JAKARTA – Fenomena “endorsement” yang dilakukan oleh Jokowi dan Prabowo tidak selalu ampuh untuk mendongkrak elektabilitas cakada dalam kontestasi Pilkada 2024, seperti halnya yang terjadi pada Ridwan Kamil – Suswono di Pilgub Jakarta. Ari Junaedi, pengamat politik dari Nusakom Pratama Institute mengatakan bahwa endorsement tidak berlaku di daerah yang masyarakatnya masih mampu berpikir realistis.
Jokowi yang sempat “ngetrend” sebagai tokoh negarawan yang merepresentasikan kepemimpinannya sebagai pengabdian kepada rakyat telah berubah sikap. Dalam kontestasi pilkada 2024 seorang negarawan telah berubah kelas menjadi “juru endors” untuk kepentingan sekelompok elit. Hal ini menjadi sorotan dalam dinamika politik Indonesia.

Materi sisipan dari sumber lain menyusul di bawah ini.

(** X3. The outcome of [compute_jacobian], check by check. A non-zero
    status of [VecGetLocalSize] or of [VecGetArrayRead] is returned at
    once and nothing is added to the matrix. A state vector that does not
    hold [gnelem] cells of NVARS entries fails an assertion before the
    array is requested. Past these checks, a boundary face whose marker
    has no registered boundary condition makes the lookup throw
    [std::out_of_range]; when the assembly returns, its status is that of
    [VecRestoreArrayRead], whatever [MatSetValuesBlocked] returned, and
    the matrix has received one block per boundary face and four per
    interior face. *)
Theorem compute_jacobian_outcome (E : FlowFV) (uvec : Vec) (A : Mat) :
  (VecGetLocalSize_status uvec <> 0%Z ->
   compute_jacobian E uvec A = Ok (VecGetLocalSize_status uvec, A)) /\
  (VecGetLocalSize_status uvec = 0%Z ->
   length (local_array uvec) <> (gnelem (m E) * NVARS)%nat ->
   compute_jacobian E uvec A = Throw assertion_failure) /\
  (VecGetLocalSize_status uvec = 0%Z ->
   length (local_array uvec) = (gnelem (m E) * NVARS)%nat ->
   VecGetArray_status uvec <> 0%Z ->
   compute_jacobian E uvec A = Ok (VecGetArray_status uvec, A)) /\
  (VecGetLocalSize_status uvec = 0%Z ->
   length (local_array uvec) = (gnelem (m E) * NVARS)%nat ->
   VecGetArray_status uvec = 0%Z ->
   markers_registered E = false ->
   compute_jacobian E uvec A = Throw std_out_of_range) /\
  (forall st A',
     compute_jacobian E uvec A = Ok (st, A') ->
     VecGetLocalSize_status uvec = 0%Z -> VecGetArray_status uvec = 0%Z ->
     st = VecRestoreArray_status uvec /\
     length A'
     = (length A + gnbface (m E) + 4 * (gnaface (m E) - gnbface (m E)))%nat).
Proof.
  unfold compute_jacobian.
  split; [|split; [|split; [|split]]].
  - intros Hst. apply Z.eqb_neq in Hst. now rewrite Hst.
  - intros Hst Hsize. rewrite Hst. cbn [Z.eqb negb].
    destruct (not_cells_of_a_vector _ _ Hsize) as [->|[-> ->]]; reflexivity.
  - intros Hst Hsize Hu. rewrite Hst.
    destruct (cells_of_a_vector _ _ Hsize) as [-> ->]. cbn [Z.eqb negb].
    apply Z.eqb_neq in Hu. now rewrite Hu.
  - intros Hst Hsize Hu Hreg. rewrite Hst, Hu.
    destruct (cells_of_a_vector _ _ Hsize) as [-> ->]. cbn [Z.eqb negb].
    rewrite (foldM_throws _ (has_boundary_condition E) std_out_of_range);
      [reflexivity | | | exact Hreg].
    + intros s x. apply jacobian_boundary_face_registered.
    + intros s x. apply jacobian_boundary_face_unregistered.
  - intros st A' Hrun Hst Hu. rewrite Hst, Hu in Hrun. cbn [Z.eqb negb] in Hrun.
    destruct (negb (_ mod _ =? 0)%nat); [discriminate|].
    destruct (negb (_ / _ =? _)%nat); [discriminate|].
    destruct (foldM _ _ A) as [A1|e] eqn:Hb; [|discriminate].
    revert Hrun. result_step. intros [= <- <-]. split; [reflexivity|].
    apply jacobian_boundary_loop in Hb as (l & -> & Hlen & _).
    unfold for_range. rewrite jacobian_interior_loop.
    rewrite !length_app, interior_blocks_length, Hlen. lia.
Qed.

Lemma compute_jacobian_outcome_witness :
  compute_jacobian (Channel.engine true) (Channel.vec []) [] = Throw assertion_failure /\
  compute_jacobian (with_bcs (Channel.engine true) (<[4%Z := Channel.Extrapolation]> ∅))
    (Channel.vec Channel.u0) []
  = Throw std_out_of_range.
Proof.
  split.
  - apply (proj1 (proj2 (compute_jacobian_outcome (Channel.engine true) _ _))).
    + reflexivity.
    + cbn. unfold NVARS. lia.
  - apply (proj1 (proj2 (proj2 (proj2 (compute_jacobian_outcome
                           (with_bcs (Channel.engine true)
                              (<[4%Z := Channel.Extrapolation]> ∅)) _ _)))));
      reflexivity.
Defined.

(** ** [getGradients] *)

Lemma getGradients_ghost_loop (E : FlowFV) (u : MVector) (n lo : nat)
    (ug : Array2d) :
  (forall f, (f < gnbface (m E))%nat ->
     is_Some (bcs E !! gintfacbtags (m E) f 0)) ->
  (lo + n <= gnbface (m E))%nat ->
  exists ug',
    foldM (fun ug iface =>
        gs ← compute_boundary_state E iface (row u (gintfac (m E) iface 0));
        mret (<[iface := gs]> ug))
      (seq lo n) ug = Ok ug' /\
    length ug' = length ug /\
    forall k,
      ((lo <= k < lo + n)%nat -> (k < length ug)%nat ->
       exists bc, bcs E !! gintfacbtags (m E) k 0 = Some bc /\
         ug' !! k = Some (computeGhostState bc (row u (gintfac (m E) k 0))
                            (gnormal (m E) k))) /\
      (~ (lo <= k < lo + n)%nat -> ug' !! k = ug !! k).
Proof.
  intros Hreg. revert lo ug. induction n as [|n IH]; intros lo ug Hn; cbn [seq foldM].
  - exists ug. split; [reflexivity|]. split; [reflexivity|].
    intros k. split; [lia | reflexivity].
  - unfold compute_boundary_state at 1.
    destruct (Hreg lo) as [bc Hbc]; [lia|]. rewrite Hbc. result_step.
    destruct (IH (S lo) (<[lo := computeGhostState bc (row u (gintfac (m E) lo 0))
                              (gnormal (m E) lo)]> ug)) as (ug' & Hrun & Hlen & Hrows);
      [lia|].
    exists ug'. split; [exact Hrun|].
    rewrite length_insert in Hlen. split; [exact Hlen|].
    intros k. destruct (Hrows k) as [Hin Hout]. split.
    + intros Hk Hlt. destruct (decide (k = lo)) as [->|Hne].
      * exists bc. split; [exact Hbc|].
        rewrite Hout by lia. now apply list_lookup_insert_eq.
      * apply Hin; [lia | now rewrite length_insert].
    + intros Hk. rewrite Hout by lia. apply list_lookup_insert_ne. lia.
Qed.

(** X4. On a mesh whose boundary markers are all registered,
    [getGradients] returns the gradients that the gradient scheme
    computes from the conserved cell states and one ghost state per
    boundary face: the ghost state that the face's boundary condition
    computes from the state of the left cell. A periodic face is treated
    like any other here: its ghost state is not the state of the paired
    face. *)
Theorem getGradients_ghost_states (E : FlowFV) (u : MVector) (grads : GradArray) :
  markers_registered E = true ->
  exists ug,
    getGradients E u grads = Ok (compute_gradients (gradcomp E) u ug grads) /\
    length ug = gnbface (m E) /\
    forall f, (f < gnbface (m E))%nat ->
      exists bc, bcs E !! gintfacbtags (m E) f 0 = Some bc /\
        ug !! f = Some (computeGhostState bc (row u (gintfac (m E) f 0))
                          (gnormal (m E) f)).
Proof.
  intros Hreg.
  destruct (getGradients_ghost_loop E u (gnbface (m E)) 0
              (zeros2 (gnbface (m E)) NVARS) (markers_registered_spec E Hreg))
    as (ug & Hrun & Hlen & Hrows); [lia|].
  exists ug. unfold getGradients. rewrite Hrun. result_step.
  split; [reflexivity|]. rewrite zeros2_length in Hlen. split; [exact Hlen|].
  intros f Hf. apply (Hrows f); [lia | now rewrite zeros2_length].
Qed.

Popularitas Jokowi yang pernah mendapatkan mandat dari Ketua Umum PDIP Megawati Soekarnoputri untuk menjadi calon presiden pada 2014 lalu, hingga kemudian berhasil menjadi presiden 2 periode tidak lepas dari dukungan PDIP, dianggap memiliki efek positif dalam perubahan dan pembangunan Indonesia. Jokowi Effect itulah yang kemudian mampu membawa Prabowo melenggang sebagai Presiden terpilih di Pilpres 2024.
Endorsement dari pemimpin besar seperti Jokowi dan Prabowo dianggap mampu meningkatkan legitimasi dan popularitas oleh beberapa pasangan calon kepala daerah yang memanfaatkan nama Jokowi. Mereka berasumsi bahwa masyarakat akan cenderung lebih percaya dan mendukung calon yang didukung oleh tokoh-tokoh yang memiliki rekam jejak yang kuat di pentas politik nasional.

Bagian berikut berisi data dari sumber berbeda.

(** ** The multipart body on the wire

    [fetch] sends a [FormData] body with the multipart/form-data
    encoding of the browser: the values are converted to scalar values
    and UTF-8, line breaks of names and text values are normalized to
    CR LF, names and file names are escaped, and the parts are framed by
    a boundary that the browser generates.  The bytes of the wire are
    numbers below 256. *)

Module Multipart.

Definition isLeadSurrogate (c : N) : bool := (55296 <=? c) && (c <=? 56319).
Definition isTrailSurrogate (c : N) : bool := (56320 <=? c) && (c <=? 57343).

(** The scalar values of a string: a surrogate pair is one value, a
    surrogate that is not paired becomes U+FFFD. *)
Fixpoint scalarValues (s : jsstring) : list N :=
  match s with
  | [] => []
  | c :: s' =>
      if isLeadSurrogate c then
        match s' with
        | d :: s'' =>
            if isTrailSurrogate d
            then (65536 + (c - 55296) * 1024 + (d - 56320)) :: scalarValues s''
            else 65533 :: scalarValues s'
        | [] => [65533]
        end
      else if isTrailSurrogate c then 65533 :: scalarValues s'
      else c :: scalarValues s'
  end.

(** Every CR that no LF follows and every LF that no CR precedes is
    replaced by CR LF. *)
Fixpoint normalizeNewlines (s : list N) : list N :=
  match s with
  | [] => []
  | c :: s' =>
      if c =? 13 then
        13 :: 10 :: match s' with
                    | d :: s'' => if d =? 10 then normalizeNewlines s'' else normalizeNewlines s'
                    | [] => []
                    end
      else if c =? 10 then 13 :: 10 :: normalizeNewlines s'
      else c :: normalizeNewlines s'
  end.

Definition utf8_scalar (c : N) : list N :=
  if c <? 128 then [c]
  else if c <? 2048 then [192 + c / 64; 128 + c mod 64]
  else if c <? 65536 then [224 + c / 4096; 128 + (c / 64) mod 64; 128 + c mod 64]
  else [240 + c / 262144; 128 + (c / 4096) mod 64; 128 + (c / 64) mod 64; 128 + c mod 64].

Definition utf8 (s : list N) : list N := flat_map utf8_scalar s.

(** The bytes of a text value on the wire. *)
Definition textBytes (value : jsstring) : list N :=
  utf8 (normalizeNewlines (scalarValues value)).

(** The escaping of names and file names: LF, CR and the double quote. *)
Definition escape (bytes : list N) : list N :=
  flat_map (fun b => if b =? 10 then lit "%0A"
                     else if b =? 13 then lit "%0D"
                     else if b =? 34 then lit "%22"
                     else [b]) bytes.

Definition fieldName (name : jsstring) : list N := escape (textBytes name).

Definition fileName (f : File) : list N := escape (utf8 (scalarValues (file_name f))).

Definition contentType (f : File) : list N :=
  match file_type f with
  | [] => lit "application/octet-stream"
  | type => type
  end.

(** The type of a file picked in an input is a media type in printable
    ASCII, or empty. *)
Definition printableType (f : File) : bool :=
  forallb (fun b => (32 <=? b) && (b <=? 126)) (file_type f).

Definition fileBytes (f : File) : list N := map Byte.to_N (file_bytes f).

Definition CRLF : list N := [13; 10].

(** The headers and the payload of the part of an entry. *)
Definition part (entry : jsstring * FormDataEntryValue) : list N :=
  lit "Content-Disposition: form-data; name=" ++ [34] ++ fieldName entry.1 ++ [34]
  ++ match entry.2 with
     | Text value => CRLF ++ CRLF ++ textBytes value
     | Blob f =>
         lit "; filename=" ++ [34] ++ fileName f ++ [34] ++ CRLF
         ++ lit "Content-Type: " ++ contentType f ++ CRLF ++ CRLF ++ fileBytes f
     end.

(** The body: each part after a line with the boundary, and the closing
    line. *)
Definition encode (boundary : list N) (entries : FormData) : list N :=
  flat_map (fun entry => lit "--" ++ boundary ++ CRLF ++ part entry ++ CRLF) entries
  ++ lit "--" ++ boundary ++ lit "--" ++ CRLF.

(** The delimiter that ends a part. *)
Definition delimiter (boundary : list N) : list N := CRLF ++ lit "--" ++ boundary.

(** [d] starts at some position of [x], when [x] is followed by
    [after]. *)
Fixpoint startsWithin (d x after : list N) : bool :=
  match x with
  | [] => false
  | _ :: x' => startsWith d (x ++ after) || startsWithin d x' after
  end.

(** The boundary fits the entries when the delimiter occurs in no part,
    as the encoding requires of the boundary that the browser draws. *)
Definition boundaryFits (boundary : list N) (entries : FormData) : bool :=
  forallb (fun entry =>
             negb (startsWithin (delimiter boundary) (CRLF ++ part entry)
                     (delimiter boundary)))
    entries.

End Multipart.

(** ** The statements of the specification that the pages are compared with *)

Module Spec.

(** A request that carries metadata only: no part of its body is a file. *)
Definition metadata_only (r : Request) : bool :=
  forallb (fun e => match e.2 with Text _ => true | Blob _ => false end) (body r).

Endorse diberikan kepada paslon di beberapa daerah ditengarai bukan sekedar sebagai dukungan, tetapi juga sebagai bagian dari strategi politik untuk memperkuat jaringan dan membangun koalisi di tingkat daerah. Namun faktanya, endorse Jokowi-Prabowo tidak serta merta mampu memberikan efek signifikan terhadap elektabilitas paslon seperti halnya Ridwan Kamil – Suswono di Pilgub Jakarta.
Terkait tidak manjurnya endorse Jokowi – Prabowo di kontestasi Pilgub Jakarta 2024 ini, Ari Junaedi, Direktur Eksekutif Nusakom Pratama Institut yang juga adalah pengamat politik yang aktif turun ke berbagai daerah untuk mengamati dinamika Politik Indonesia mengatakan bahwa endorse para tokoh untuk RK – Suswono tidak laku dijual untuk Pilgub Jakarta karena pemilih di Jakarta sangat realistis.

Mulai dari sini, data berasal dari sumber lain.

(** The members of the class.  [mBatchOffsets] is left out: it is only
    written by [recomputeBatchOffsets], defined outside the header. *)
Record t : Type := mk {
  mHostGridMetadata : list GridMetadata;          (* CPU only *)
  mDeviceGridMetadata : option (list GridMetadata); (* CUDA only *)
  mBatchMetadata : GridBatchMetadata;
  mGridHdl : GridHandle;                          (* shared *)
  mLeafBatchIndices : list Z;
  mListIndices : list (list Z)
}.

Section Queries.
Variable self : t.

Definition totalLeaves : Z := mTotalLeaves (mBatchMetadata self).
Definition totalVoxels : Z := mTotalVoxels (mBatchMetadata self).
Definition maxVoxelsPerGrid : Z := mMaxVoxels (mBatchMetadata self).
Definition maxLeavesPerGrid : Z := mMaxLeafCount (mBatchMetadata self).
Definition batchSize : Z := Z.of_nat (length (mHostGridMetadata self)).
Definition totalBBox : CoordBBox := mTotalBBox (mBatchMetadata self).
Definition isMutable : bool := mIsMutable (mBatchMetadata self).
Definition isContiguous : bool := mIsContiguous (mBatchMetadata self).
Definition device : Device := TorchDeviceBuffer.device (buffer (mGridHdl self)).
Definition isEmpty : bool := TorchDeviceBuffer.isEmpty (buffer (mGridHdl self)).

(** [bi += batchSize()] is exact: it is only done for [bi < 0], and the
    batch size is not negative. *)
Definition negativeToPositiveIndexWithRangecheck (bi : Z) : result Z :=
  let bi := if bi <? 0 then bi + batchSize else bi in
  _ ← TORCH_CHECK_INDEX ((0 <=? bi) && (bi <? batchSize))
        "Batch index is out of range for grid batch";
  Ok bi.

(** [mHostGridMetadata[bi]], read after the range check. *)
Definition hostMeta (bi : Z) : GridMetadata := mHostGridMetadata self !!! Z.to_nat bi.

Definition checkNonEmptyGrid : result unit := TORCH_CHECK (negb isEmpty) "Empty grid".

Definition numLeaves (bi : Z) : result Z :=
  bi ← negativeToPositiveIndexWithRangecheck bi; Ok (mNumLeaves (hostMeta bi)).
Definition numVoxels (bi : Z) : result Z :=
  bi ← negativeToPositiveIndexWithRangecheck bi; Ok (mNumVoxels (hostMeta bi)).
Definition cumVoxels (bi : Z) : result Z :=
  bi ← negativeToPositiveIndexWithRangecheck bi; Ok (mCumVoxels (hostMeta bi)).
Definition numBytes (bi : Z) : result Z :=
  bi ← negativeToPositiveIndexWithRangecheck bi; Ok (mNumBytes (hostMeta bi)).
Definition cumBytes (bi : Z) : result Z :=
  bi ← negativeToPositiveIndexWithRangecheck bi; Ok (mCumBytes (hostMeta bi)).
Definition primalTransform (bi : Z) : result VoxelCoordTransform.t :=
  bi ← negativeToPositiveIndexWithRangecheck bi; Ok (mPrimalTransform (hostMeta bi)).
Definition dualTransform (bi : Z) : result VoxelCoordTransform.t :=
  bi ← negativeToPositiveIndexWithRangecheck bi; Ok (mDualTransform (hostMeta bi)).
Definition voxelSize (bi : Z) : result Vec3d :=
  bi ← negativeToPositiveIndexWithRangecheck bi; Ok (mVoxelSize (hostMeta bi)).
Definition voxelOrigin (bi : Z) : result Vec3d :=
  bi ← negativeToPositiveIndexWithRangecheck bi; Ok (GridMetadata_voxelOrigin (hostMeta bi)).

Definition bbox (bi : Z) : result CoordBBox :=
  _ ← checkNonEmptyGrid;
  bi ← negativeToPositiveIndexWithRangecheck bi;
  Ok (mBBox (hostMeta bi)).

Definition dualBbox (bi : Z) : result CoordBBox :=
  bi ← negativeToPositiveIndexWithRangecheck bi;
  b ← bbox bi;
  Ok (mkBBox (bbox_min b) (Coord_add (bbox_max b) (mkCoord 1 1 1))).

Definition totalBytes : Z := foldl (fun sum g => (sum + mNumBytes g) mod 2 ^ 64) 0
                                   (mHostGridMetadata self).

Definition factor_positive (f : Coord) : bool :=
  (0 <? cx f) && (0 <? cy f) && (0 <? cz f).



End Queries.

(** Modelled from the spec: the constructor [GridBatchImpl(device, isMutable)]
    is defined in [GridBatchImpl.cpp], which is not among the sources.  Per
    the spec it yields the empty batch: batch size 0, zero totals, an empty
    total bounding box, zero-sized storage on [device]; the remaining members
    keep their default initialisers, and the mutability flag is the one
    given. *)
Definition make_empty (d : Device) (isMutable : bool) : t :=
  mk [] None (mkGridBatchMetadata 1 0 0 0 0 CoordBBox_default isMutable true)
     (mkGridHandle (TorchDeviceBuffer.mk 0 None None d) [] None None) [] [].

(** Modelled from the spec: [syncMetadataToDeviceIfCUDA] is defined in
    [GridBatchImpl.cpp], which is not among the sources.  Per the header it
    writes the host metadata back to the device copy if the handle is a CUDA
    handle; per the spec the device copy exists only then. *)
Definition syncMetadataToDeviceIfCUDA (blocking : bool) (g : t) : t :=
  if is_cuda (device g)
  then mk (mHostGridMetadata g) (Some (mHostGridMetadata g)) (mBatchMetadata g)
          (mGridHdl g) (mLeafBatchIndices g) (mListIndices g)
  else g.

(** The locals of [indexInternal] that its loop updates, with
    [ret->mHostGridMetadata]. *)
Record index_locals : Type := mkIndexLocals {
  ret_meta : list GridMetadata;
  l_cumVoxels : Z;
  l_cumLeaves : Z;
  l_maxVoxels : Z;
  l_maxLeafCount : Z;
  l_count : Z;
  l_totalBbox : CoordBBox;
  l_leafBatchIdxs : list (list Z);
  l_isContiguous : bool
}.

Section Index.
Variable self : t.

Definition index_init : index_locals :=
  mkIndexLocals [] 0 0 0 0 0 CoordBBox_default [] (isContiguous self).

(** One iteration of the loop, [idx] being the indexable argument. *)
Definition index_body (idx : Z -> Z) (i : Z) (s : index_locals) : result index_locals :=
  bi ← negativeToPositiveIndexWithRangecheck self (idx i);
  let count := l_count s in
  let isContiguous := l_isContiguous s && (bi =? count) in
  let numLeaves := mNumLeaves (hostMeta self bi) in
  let numVoxels := mNumVoxels (hostMeta self bi) in
  let bbox := mBBox (hostMeta self bi) in
  let meta := ret_meta s ++ [hostMeta self bi] in
  let meta := alter (set_mCumLeaves (l_cumLeaves s)) (Z.to_nat count) meta in
  let meta := alter (set_mCumVoxels (l_cumVoxels s)) (Z.to_nat count) meta in
  let totalBbox := if count =? 0 then bbox else expand (l_totalBbox s) bbox in
  Ok (mkIndexLocals meta
        (add_i64 (l_cumVoxels s) numVoxels)
        (add_i64 (l_cumLeaves s) numLeaves)
        (Z.max (l_maxVoxels s) numVoxels)
        (Z.max (l_maxLeafCount s) numLeaves)
        (count + 1)
        totalBbox
        (l_leafBatchIdxs s ++ [replicate (Z.to_nat numLeaves) count])
        isContiguous).

(** [ret->mBatchMetadata], as assigned after the loop. *)
Definition index_batchMetadata (s : index_locals) : GridBatchMetadata :=
  mkGridBatchMetadata 1 (l_cumLeaves s) (l_cumVoxels s) (l_maxVoxels s) (l_maxLeafCount s)
    (l_totalBbox s) (isMutable self)
    (l_isContiguous s && (l_count s =? batchSize self)).

Definition indexInternal (idx : Z -> Z) (size : Z) : result t :=
  if size =? 0 then Ok (make_empty (device self) (isMutable self))
  else
    _ ← TORCH_CHECK (0 <=? size)
          "Indexing with negative size is not supported (this should never happen)";
    s ← for_loop (Z.to_nat size) 0 (index_body idx) index_init;
    let batchMetadata := index_batchMetadata s in
    let leafBatchIndices :=
      if bool_decide (l_leafBatchIdxs s = []) then [] else concat (l_leafBatchIdxs s) in
    let ret := mk (ret_meta s) None batchMetadata (mGridHdl self) leafBatchIndices [] in
    let ret := syncMetadataToDeviceIfCUDA false ret in
    (* ret->recomputeBatchOffsets() writes mBatchOffsets only *)
    if (0 <? Z.of_nat (length (mListIndices self)))
    then Throw (c10_Error "Nested lists of GridBatches are not supported yet")
    else Ok (mk (mHostGridMetadata ret) (mDeviceGridMetadata ret) (mBatchMetadata ret)
                (mGridHdl ret) (mLeafBatchIndices ret) (mListIndices self)).

End Index.

(** A [std::vector<int64_t>] as the indexable argument. *)
Definition vec (l : list Z) : Z -> Z := fun i => l !!! Z.to_nat i.

(** *** The accessor *)

Module Accessor.

Record t : Type := mk {
  mMetadata : option (list GridMetadata);
  mGridPtr : option GridPtr;
  mLeafBatchIndices : list Z;
  mTotalVoxels : Z;
  mTotalLeaves : Z;
  mMaxVoxels : Z;
  mMaxLeafCount : Z;
  mGridCount : Z
}.

Section Methods.
Variable self : t.

Definition batchSize : Z := mGridCount self.

(** As on the engine, but the range is guarded by an [assert]. *)
Definition negativeToPositiveIndexWithRangecheck (bi : Z) : result Z :=
  let bi := if bi <? 0 then bi + batchSize else bi in
  _ ← assert ((0 <=? bi) && (bi <? batchSize));
  Ok bi.

(** [mMetadata[bi]], read after the range check. *)
Definition meta (bi : Z) : GridMetadata := default [] (mMetadata self) !!! Z.to_nat bi.

Definition grid (bi : Z) : result NanoGrid :=
  bi ← negativeToPositiveIndexWithRangecheck bi;
  Ok (default (fun _ => mkNanoGrid 0 0 0 CoordBBox_default) (mGridPtr self)
        (mCumBytes (meta bi))).

Definition bbox (bi : Z) : result CoordBBox :=
  bi ← negativeToPositiveIndexWithRangecheck bi;
  g ← grid bi;
  Ok (tree_bbox g).

Definition dualBbox (bi : Z) : result CoordBBox :=
  bi ← negativeToPositiveIndexWithRangecheck bi;
  b ← bbox bi;
  Ok (mkBBox (bbox_min b) (Coord_add (bbox_max b) (mkCoord 1 1 1))).

Definition voxelOffset (bi : Z) : result Z :=
  bi ← negativeToPositiveIndexWithRangecheck bi; Ok (mCumVoxels (meta bi)).
Definition leafOffset (bi : Z) : result Z :=
  bi ← negativeToPositiveIndexWithRangecheck bi; Ok (mCumLeaves (meta bi)).
Definition maxVoxels : Z := mMaxVoxels self.
Definition maxLeafCount : Z := mMaxLeafCount self.
Definition totalVoxels : Z := mTotalVoxels self.
Definition totalLeaves : Z := mTotalLeaves self.
Definition primalTransform (bi : Z) : result VoxelCoordTransform.t :=
  bi ← negativeToPositiveIndexWithRangecheck bi; Ok (mPrimalTransform (meta bi)).
Definition dualTransform (bi : Z) : result VoxelCoordTransform.t :=
  bi ← negativeToPositiveIndexWithRangecheck bi; Ok (mDualTransform (meta bi)).

End Methods.
End Accessor.

Section Accessors.
Variable self : t.

Definition accessor_of (metadata : option (list GridMetadata)) (p : GridPtr) : Accessor.t :=
  Accessor.mk metadata (Some p) (mLeafBatchIndices self)
    (mTotalVoxels (mBatchMetadata self)) (mTotalLeaves (mBatchMetadata self))
    (mMaxVoxels (mBatchMetadata self)) (mMaxLeafCount (mBatchMetadata self))
    (Z.of_nat (length (mHostGridMetadata self))).

Definition hostAccessor : result Accessor.t :=
  _ ← TORCH_CHECK (negb (isEmpty self)) "Cannot access empty grid";
  match grid (mGridHdl self) with
  | None => Throw (c10_Error "Failed to get host grid pointer")
  | Some p => Ok (accessor_of (Some (mHostGridMetadata self)) p)
  end.


End Accessors.

(** *** Construction *)

(** The locals of the construction pass. *)
Record construct_locals : Type := mkConstructLocals {
  c_meta : list GridMetadata;
  c_cumLeaves : Z;
  c_cumVoxels : Z;
  c_cumBytes : Z;
  c_maxVoxels : Z;
  c_maxLeafCount : Z;
  c_totalBbox : CoordBBox;
  c_leafBatchIdxs : list Z
}.

Definition construct_init : construct_locals :=
  mkConstructLocals [] 0 0 0 0 0 CoordBBox_default [].

(** Modelled from the spec: the constructor from a storage handle and
    per-element voxel sizes and origins is defined in [GridBatchImpl.cpp],
    which is not among the sources.  Per the spec it walks the per-element
    grid descriptors of the handle in storage order, in one left-to-right
    pass, computing leaf and voxel counts, byte offsets and bounding boxes,
    accumulating the running totals and the per-element cumulative offsets,
    and replicates each element's batch index across its leaf count. *)
Definition construct_step (voxelSizes voxelOrigins : list Vec3d)
    (s : construct_locals) (g : NanoGrid) : construct_locals :=
  let bi := length (c_meta s) in
  let m :=
    setTransform (voxelSizes !!! bi) (voxelOrigins !!! bi)
      (mkGridMetadata 1 (c_cumLeaves s) (c_cumVoxels s) (c_cumBytes s)
         VoxelCoordTransform.default VoxelCoordTransform.default (Vec3d_of d_zero)
         (leafCount g) (activeVoxelCount g) (gridSize g) (tree_bbox g)) in
  mkConstructLocals (c_meta s ++ [m])
    (add_i64 (c_cumLeaves s) (leafCount g))
    (add_i64 (c_cumVoxels s) (activeVoxelCount g))
    ((c_cumBytes s + gridSize g) mod 2 ^ 64)
    (Z.max (c_maxVoxels s) (activeVoxelCount g))
    (Z.max (c_maxLeafCount s) (leafCount g))
    (match c_meta s with
     | [] => tree_bbox g
     | _ :: _ => expand (c_totalBbox s) (tree_bbox g)
     end)
    (c_leafBatchIdxs s ++ replicate (Z.to_nat (leafCount g)) (Z.of_nat bi)).

(** Modelled from the spec: the constructor
    [GridBatchImpl(gridHdl, voxelSizes, voxelOrigins)] of [GridBatchImpl.cpp],
    as the pass of [construct_step] over the grids of the handle; the
    mutability flag is the one the construction path supplies, and the batch
    is contiguous, its order being the storage order. *)
Definition construct (gridHdl : GridHandle) (voxelSizes voxelOrigins : list Vec3d)
    (isMutable : bool) : t :=
  let s := foldl (construct_step voxelSizes voxelOrigins) construct_init (gridData gridHdl) in
  syncMetadataToDeviceIfCUDA false
    (mk (c_meta s) None
        (mkGridBatchMetadata 1 (c_cumLeaves s) (c_cumVoxels s) (c_maxVoxels s)
           (c_maxLeafCount s) (c_totalBbox s) isMutable true)
        gridHdl (c_leafBatchIdxs s) []).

“Mesin partai pendukung tidak bergerak optimal memenangkan RK – Suswono. Hal ini terlihat dari PKB dan Nasdem yang justru pemilih dari partai ini lebih memilih Pram – Doel. Sementara mesin PDIP begitu berjalan maksimal,” tutur Ari.
Ari menambahkan, walaupun PDIP dikeroyok semua partai, isu-isu kampanye yang dimainkan oleh Pram – Doel lebih bisa diterima akal calon pemilih.
“RK – Suswono kerap blunder dalam melontarkan isu kampanye. Soal janda misalnya baik yang dilakukan sengaja oleh Suswono maupun RK dengan gaya bercandaan tidak luput melukai perasaan single parent yang mendengarnya,” tegas Ari.